**GOAL OF THE EXERCISE**
Filter the entries below, keeping every line that has the word "images".

Records from a collection:
(** * founder-llm: the chat streaming client, the admin file route and the
      database schema, embedded in Rocq.

    Sources embedded here:
    - [frontend/lib/api.ts]                    ([streamChatMessage])
    - [components/chat/ChatInterface.tsx]      ([handleSend])
    - [components/files/FileList.tsx], [components/files/FileUpload.tsx],
      [app/chat/page.tsx]                      (the selected-files state)
    - [frontend/app/api/admin/files/route.ts]  ([GET])
    - [backend/supabase.sql]                   (tables, foreign keys, RLS)

    The Python relay behind [POST /v1/chats/{id}/message] is not part of the
    sources; module [Relay] models it from the specification. *)

From Stdlib Require Import List NArith ZArith Bool String Ascii Lia Arith.
From Stdlib Require Import Strings.Byte DecimalString.
Import ListNotations.

Set Implicit Arguments.

(* ===================================================================== *)
(** * JavaScript strings and the string methods the sources call         *)
(* ===================================================================== *)

Module Js.

(** A JavaScript string is a sequence of UTF-16 code units. *)
Definition codeunit := N.
Definition jsstring := list codeunit.

(** A string literal of the sources (7-bit text). *)
Definition str (s : string) : jsstring :=
  map N_of_ascii (list_ascii_of_string s).

Definition streq (a b : jsstring) : bool :=
  if list_eq_dec N.eq_dec a b then true else false.

(** [!s] is true exactly for the empty string; [s] is truthy otherwise. *)
Definition is_empty (s : jsstring) : bool :=
  match s with [] => true | _ :: _ => false end.
(** Merging twice, and merging a document into itself. *)
Lemma merge_twice_and_self (v : yaml) :
  wf_yaml v = true ->
  match v with
  | YMap override =>
      (forall base,
          deep_merge_dict (deep_merge_dict base override) override =
          deep_merge_dict base override)
      /\ deep_merge_dict override override = override
  | _ => True
  end.
Proof.
  induction v as [| | | | |override IH] using yaml_ind; try exact (fun _ => I).
  intros Hwf; apply wf_dict_inv in Hwf as [Hnd Hvals].
  assert (Hself : forall value, wf_yaml value = true ->
            (match value with
             | YMap o => deep_merge_dict o o = o
             | _ => True
             end) ->
            merged_value (Some value) value = value).
  { intros value _ Hv; rewrite merged_value_eq.
    destruct value; try reflexivity; now rewrite Hv. }
  rewrite Forall_forall in IH, Hvals.
  split.
  - intros base; apply deep_merge_dict_fixed; intros [k value] Hin.
    unfold merge_step; simpl; apply dict_set_same_value.
    rewrite deep_merge_dict_get by assumption.
    rewrite (dict_In_get _ _ _ Hnd Hin); f_equal.
    specialize (IH _ Hin (Hvals _ Hin)); simpl in IH.
    rewrite !merged_value_eq.
    destruct value as [| | | | |o];
      try (destruct (dict_get k base) as [[]|]; reflexivity).
    destruct IH as [IH2 IH1].
    destruct (dict_get k base) as [[| | | | |b0]|];
      rewrite ?IH2, ?IH1; reflexivity.
  - apply deep_merge_dict_fixed; intros [k value] Hin.
    unfold merge_step; simpl; apply dict_set_same_value.
    rewrite (dict_In_get _ _ _ Hnd Hin); f_equal; symmetry.
    apply Hself; [now apply (Hvals _ Hin)|].
    specialize (IH _ Hin (Hvals _ Hin)); simpl in IH.
    destruct value; try exact I; apply IH.
Qed.

(** C2.  Merging an override into a base document is a key-wise union
    that recurses exactly where both sides hold a mapping: under every
    key of [override] the result holds the recursive merge when [base]
    and [override] both hold a mapping there, and otherwise the value of
    [override] itself (a sequence or a scalar replaces what was there, it
    is never combined with it); under every key that only
    [base] has, the result holds the value of [base]. *)
Theorem deep_merge_dict_keywise (base override : dict yaml) (key : str) :
  NoDup (dict_keys override) ->
  dict_get key (deep_merge_dict base override) =
  match dict_get key override with
  | Some (YMap o) =>
      match dict_get key base with
      | Some (YMap b) => Some (YMap (deep_merge_dict b o))
      | _ => Some (YMap o)
      end
  | Some value => Some value
  | None => dict_get key base
  end.
Proof.
  intros Hnd; rewrite deep_merge_dict_get by assumption.
  destruct (dict_get key override) as [value|]; [|reflexivity].
  rewrite merged_value_eq.
  destruct value; destruct (dict_get key base) as [[]|]; reflexivity.
Qed.

(** C7.  Merging the same override a second time changes nothing. *)
Theorem deep_merge_dict_idempotent (base override : dict yaml) :
  wf_dict override = true ->
  deep_merge_dict (deep_merge_dict base override) override =
  deep_merge_dict base override.
Proof.
  intros Hwf; apply (merge_twice_and_self (YMap override) Hwf).
Qed.

Lemma deep_merge_dict_keywise_witness :
  dict_get "amf" (deep_merge_dict merge_base merge_override) =
  Some (YMap (deep_merge_dict
                [("enable5G" : str, YBool true);
                 ("images" : str, YMap [("pullPolicy" : str, YStr "Always")]);
                 ("ports" : str, YSeq [YInt 80; YInt 443])]
                [("images" : str,
                  YMap [("repository" : str, YStr "");
                        ("tags" : str,
                         YMap [("amf" : str, YStr "local:test")])]);
                 ("ports" : str, YSeq [YInt 8080])])).
Proof.
  apply (deep_merge_dict_keywise merge_base merge_override "amf").
  apply distinct_NoDup; reflexivity.
Defined.

Lemma deep_merge_dict_idempotent_witness :
  deep_merge_dict (deep_merge_dict merge_base merge_override) merge_override =
  deep_merge_dict merge_base merge_override.
Proof.
  apply (deep_merge_dict_idempotent merge_base merge_override).
  reflexivity.
Defined.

**RESULT OF THIS TASK**
                 ("images" : str, YMap [("pullPolicy" : str, YStr "Always")]);
                [("images" : str,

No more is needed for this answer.